Pressionado, governo recompõe verba de universidades

Um dia após universidades federais ameaçarem interromper parte das atividades por falta de verba, o governo federal revisou a lógica orçamentária e liberou R$ 2,59 bilhões a estas instituições. O montante recompõe a fatia discricionária, já prevista na lei orçamentária, das 69 universidades espalhadas pelo país. Os valores serão usados para custeio, pagamento de programas de bolsas de pesquisa próprios e investimentos.

A informação foi dada ao Valor pelo Presidente da Associação Nacional dos Dirigentes das Instituições Federais de Ensino Superior (Andifes), Edward Madureira. Embora bem vinda, segundo reitores de escolas escolhidas, a verba ainda não é suficiente para que as universidades cheguem ao fim do ano. A Universidade Federal do Rio de Janeiro (UFRJ), maior federal do país em número de alunos – 70 mil – informou que sua fatia é suficiente para manter os serviços até setembro.

Segundo o pró-reitor de finanças da UFRJ, Eduardo Raupp o montante global liberado às universidades integra os R $ 18,7 bilhões liberados para o reforço de dotações de várias áreas, oficializado em portaria publicada ontem pela pasta (nº 5.545 / 2021). Os recursos, diz Raupp, virão por meio de crédito suplementar e estão desobrigados de autorização do Congresso Nacional para cumprimento da regra de ouro. Nas palavras de Madureira, o governo aumentou “em boa medida” a parcela do orçamento das universidades não condicionada à regra, até então 40% da dotação.

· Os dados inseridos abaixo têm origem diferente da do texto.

(* ===== verification/BlockStore.v ===== *)
(** * The interface of the block cache

    What the B-tree, the bitmap, the journal and the superblock code call on
    [BlockCache] (storage/npkfs/cache.rs), and what they rely on.  [BlockStore]
    is the operations, [BlockStoreOk] their contract over an abstract view of
    the disk: the bytes a read of each block returns.  The clients' theorems are
    proved against the contract; Cache.v discharges it for the LRU cache. *)

From S2P Require Import Prelude Bytes Format.

Class BlockStore (C : Type) := {
  read : Z → M C FsError block;
  read_checked : Z → (block → bool) → M C FsError (bool * block);
  write : Z → block → M C FsError unit;
  write_checked : Z → block → M C FsError unit;
  invalidate : Z → C → C;
}.

(** [same f g] and [updated f b v g] relate two views pointwise. *)
Definition same (f g : Z → block) : Prop := ∀ b, g b = f b.
Definition updated (f : Z → block) (b : Z) (v : block) (g : Z → block) : Prop :=
  g b = v ∧ ∀ b', b' ≠ b → g b' = f b'.

#[global] Instance same_equivalence : Equivalence same.
Proof. split; unfold same; intros ?; try intros ?; congruence. Qed.

(** How an operation may end: an error is always possible unless the store is
    [healthy] (the device serves every request and a frame can be had). *)
Definition ends {A} (healthy : Prop) (r : res FsError A) (P : A → Prop) (Q : Prop) : Prop :=
  match r with
  | Ok a => P a
  | Err _ => Q ∧ ¬ healthy
  | Panic => False
  end.

Class BlockStoreOk (C : Type) `{!BlockStore C} (check : block → bool) := {
  view : C → Z → block;
  store_inv : C → Prop;
  healthy : C → Prop;

  view_block c b : store_inv c → is_block (view c b);

  (** A read returns the block's bytes and changes none. *)
  read_spec c b : store_inv c →
    wp (read b) (λ r c', store_inv c' ∧ same (view c) (view c') ∧ (healthy c → healthy c') ∧
                  ends (healthy c) r (λ v, v = view c b) True) c;

  (** A checked read reports whether the bytes it returns pass the check. *)
  read_checked_spec c b : store_inv c →
    wp (read_checked b check)
       (λ r c', store_inv c' ∧ same (view c) (view c') ∧ (healthy c → healthy c') ∧
          ends (healthy c) r (λ v, v = (check (view c b), view c b)) True) c;

  (** A write changes that block and no other; a failed one changes nothing. *)
  write_spec c b v : store_inv c → is_block v →
    wp (write b v)
       (λ r c', store_inv c' ∧ (healthy c → healthy c') ∧
          ends (healthy c) r (λ _, updated (view c) b v (view c')) (same (view c) (view c'))) c;

  (** The caller of [write_checked] vouches for the bytes. *)
  write_checked_spec c b v : store_inv c → is_block v → check v = true →
    wp (write_checked b v)
       (λ r c', store_inv c' ∧ (healthy c → healthy c') ∧
          ends (healthy c) r (λ _, updated (view c) b v (view c')) (same (view c) (view c'))) c;

  (** Dropping a block touches no other one. *)
  invalidate_spec c b : store_inv c →
    store_inv (invalidate b c) ∧ (healthy c → healthy (invalidate b c)) ∧
    ∀ b', b' ≠ b → view (invalidate b c) b' = view c b';

  (** [direct c b]: the device has what a read of [b] returns.  Only a write of [b]
      can end that. *)
  direct : C → Z → Prop;
  direct_read c b : store_inv c → wp (read b) (λ _ c', ∀ b', direct c b' → direct c' b') c;
  direct_read_checked c b : store_inv c → wp (read_checked b check) (λ _ c', ∀ b', direct c b' → direct c' b') c;
  direct_write c b v : store_inv c → is_block v →
    wp (write b v) (λ _ c', ∀ b', b' ≠ b → direct c b' → direct c' b') c;
  direct_write_checked c b v : store_inv c → is_block v → check v = true →
    wp (write_checked b v) (λ _ c', ∀ b', b' ≠ b → direct c b' → direct c' b') c;
  direct_invalidate c b : store_inv c → direct (invalidate b c) b ∧ ∀ b', direct c b' → direct (invalidate b c) b';
}.

(** ** Reading only *)
Section reading.
Context {C : Type} `{!BlockStore C} {check : block → bool} `{!BlockStoreOk C check}.
Notation view := (view (check := check)).
Notation store_inv := (store_inv (check := check)).
Notation healthy := (healthy (check := check)).
Notation direct := (direct (check := check)).

(** What a read-only walk leaves alone. *)
Definition unchanged (c c' : C) : Prop :=
  store_inv c' ∧ same (view c) (view c') ∧ (healthy c → healthy c') ∧ ∀ b, direct c b → direct c' b.

Lemma unchanged_refl c : store_inv c → unchanged c c.
Proof. intros I. by unfold unchanged; split_and!. Qed.
Lemma unchanged_trans c1 c2 c3 : unchanged c1 c2 → unchanged c2 c3 → unchanged c1 c3.
Proof. intros (? & ? & ? & ?) (? & ? & ? & ?). unfold unchanged. split_and!; [done|by etrans|auto|auto]. Qed.

Lemma read_unchanged c b : store_inv c →
  wp (read b) (λ r c', unchanged c c' ∧ ends (healthy c) r (λ v, v = view c b) True) c.
Proof.
  intros I. eapply wp_mono; [apply wp_and; [by apply read_spec|by apply direct_read]|].
  intros r c' [(H1 & H2 & H3 & H4) H5]. by split_and!.
Qed.
End reading.

(** ** A store without a cache

    The device alone, every request served: what the cache is transparent to.
    Unwritten blocks read as zeros. *)
Notation MemStore := (gmap Z (list byte)) (only parsing).
Definition mem_view (m : MemStore) (b : Z) : block := default zero_block (m !! b).

#[global] Instance mem_store : BlockStore MemStore := {
  read b := λ m, (Ok (mem_view m b), m);
  read_checked b check := λ m, (Ok (check (mem_view m b), mem_view m b), m);
  write b v := λ m, (Ok tt, <[b := v]> m);
  write_checked b v := λ m, (Ok tt, <[b := v]> m);
  invalidate _ m := m;
}.

Lemma zero_block_is_block : is_block zero_block.
Proof. unfold is_block, zero_block. rewrite zlen_replicate. done. Qed.

Lemma mem_view_updated (m : MemStore) b v : updated (mem_view m) b v (mem_view (<[b := v]> m)).
Proof.
  unfold updated, mem_view. split.
  - by rewrite lookup_insert_eq.
  - intros. by rewrite lookup_insert_ne.
Qed.

#[global] Program Instance mem_store_ok check : BlockStoreOk MemStore check := {
  view := mem_view;
  store_inv m := map_Forall (λ _ v, is_block v) m;
  healthy _ := True;
  direct _ _ := True;
}.
Next Obligation.
  intros check c b H. unfold mem_view. destruct (c !! b) eqn:E; simpl.
  - by apply (H b).
  - apply zero_block_is_block.
Qed.
Next Obligation. intros. unfold wp. simpl. split_and!; try done. Qed.
Next Obligation. intros. unfold wp. simpl. split_and!; try done. Qed.
Next Obligation.
  intros. unfold wp. simpl. split_and!; [|done|apply mem_view_updated].
  by apply map_Forall_insert_2.
Qed.
Next Obligation.
  intros. unfold wp. simpl. split_and!; [|done|apply mem_view_updated].
  by apply map_Forall_insert_2.
Qed.
Next Obligation. intros. simpl. split_and!; done. Qed.
Next Obligation. done. Qed.
Next Obligation. done. Qed.
Next Obligation. done. Qed.
Next Obligation. done. Qed.
Next Obligation. done. Qed.

(** ** Writing past the cache *)

(** A write past the cache, with [FUA]; the caller drops the cached copy first. *)
Class BlockFua (C : Type) := { write_block_fua : Z → block → M C FsError unit }.

Class BlockFuaOk (C : Type) `{!BlockStore C} `{!BlockFua C} (check : block → bool) `{!BlockStoreOk C check} := {
  write_block_fua_spec c b v : store_inv c → is_block v →
    wp (write_block_fua b v) (λ r c', store_inv c' ∧ (healthy c → healthy c') ∧
      (∀ b', b' ≠ b → view c' b' = view c b') ∧ ends (healthy c) r (λ _, view c' b = v) True) (invalidate b c);
  direct_fua c b v : store_inv c → is_block v →
    wp (write_block_fua b v) (λ _ c', ∀ b', b' = b ∨ direct c b' → direct c' b') (invalidate b c);
}.

#[global] Instance mem_fua : BlockFua MemStore := { write_block_fua b v := λ m, (Ok tt, <[b := v]> m) }.
#[global] Program Instance mem_fua_ok check : BlockFuaOk MemStore check.
Next Obligation.
  intros check c b v I Hv. unfold wp. simpl. destruct (mem_view_updated c b v) as [H1 H2].
  split_and!; [by apply map_Forall_insert_2|done|done|done].
Qed.
Next Obligation. done. Qed.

Atual reitor da Universidade Federal de Goiás (UFG), o presidente da Andifes, esteve reunido com o secretário executivo do Ministério da Educação (MEC), Victor Godoy até o meio da noite de ontem, quando foi informado das liberações. “A reunião foi positiva, mas ainda falta um longo caminho a percorrer para as universidades conseguirem chegar ao fim desse ano. Havia uma situação de colapso e agora ganhamos um fôlego ”, disse Madureira. O Valor ganhou o MEC, mas não obtiveram respostas.

Em que pese a liberação, Madureira afirma que 13,8% do orçamento total das universidades, cerca de R $ 700 milhões – que fazem parte dos valores liberados – permanecem contingenciados e vinculados ao desempenho da arrecadação. Além desse montante, os reitores pleiteam a liberação de outro R $ 1 bilhão, para equiparar a verba disponível das universidades este ano precedela de 2020.

No caso da UFRJ, Raupp detalha que a mudança devolve o acesso da universidade à R $ 152,2 milhões já a divulgação na lei orçamentária em um total de R $ 299 milhões. “É importante lembrar que não estamos falando de dinheiro novo. Tudo já estava previsto e vamos precisar ir além disso ”, diz ele

“Aparentemente o movimento organizado dos reitores sensibilizou o governo. Mas os cortes em relação ao orçamento de 2020 permanecem ”, continua. Na passagem de 2020 para 2021, só a UFRJ perdeu R $ 80 milhões em verbas de livre aplicação. “Recuperar essa verba ainda continua sendo o nosso principal objetivo”, disse. O pró-reitor informou que R $ 41 milhões dos R $ 152,2 milhões liberados permanecem contingenciados.

Ontem, Raupp e a reitora Denise Pires convocaram entrevista coletiva para comunicar a situação financeira “crítica” da instituição que já previa a interrupção de serviços – como os da parte hospitalar – e só tinha recursos para contratos honrar até o mês que vem.

Madureira, da Andifes, informou que, a partir de amanhã, como universidades já podem fazer novos empenhos, mas que, segundo o MEC, o decreto de programação das liberações, que traz seu cronograma, só será publicado no dia 21 de maio.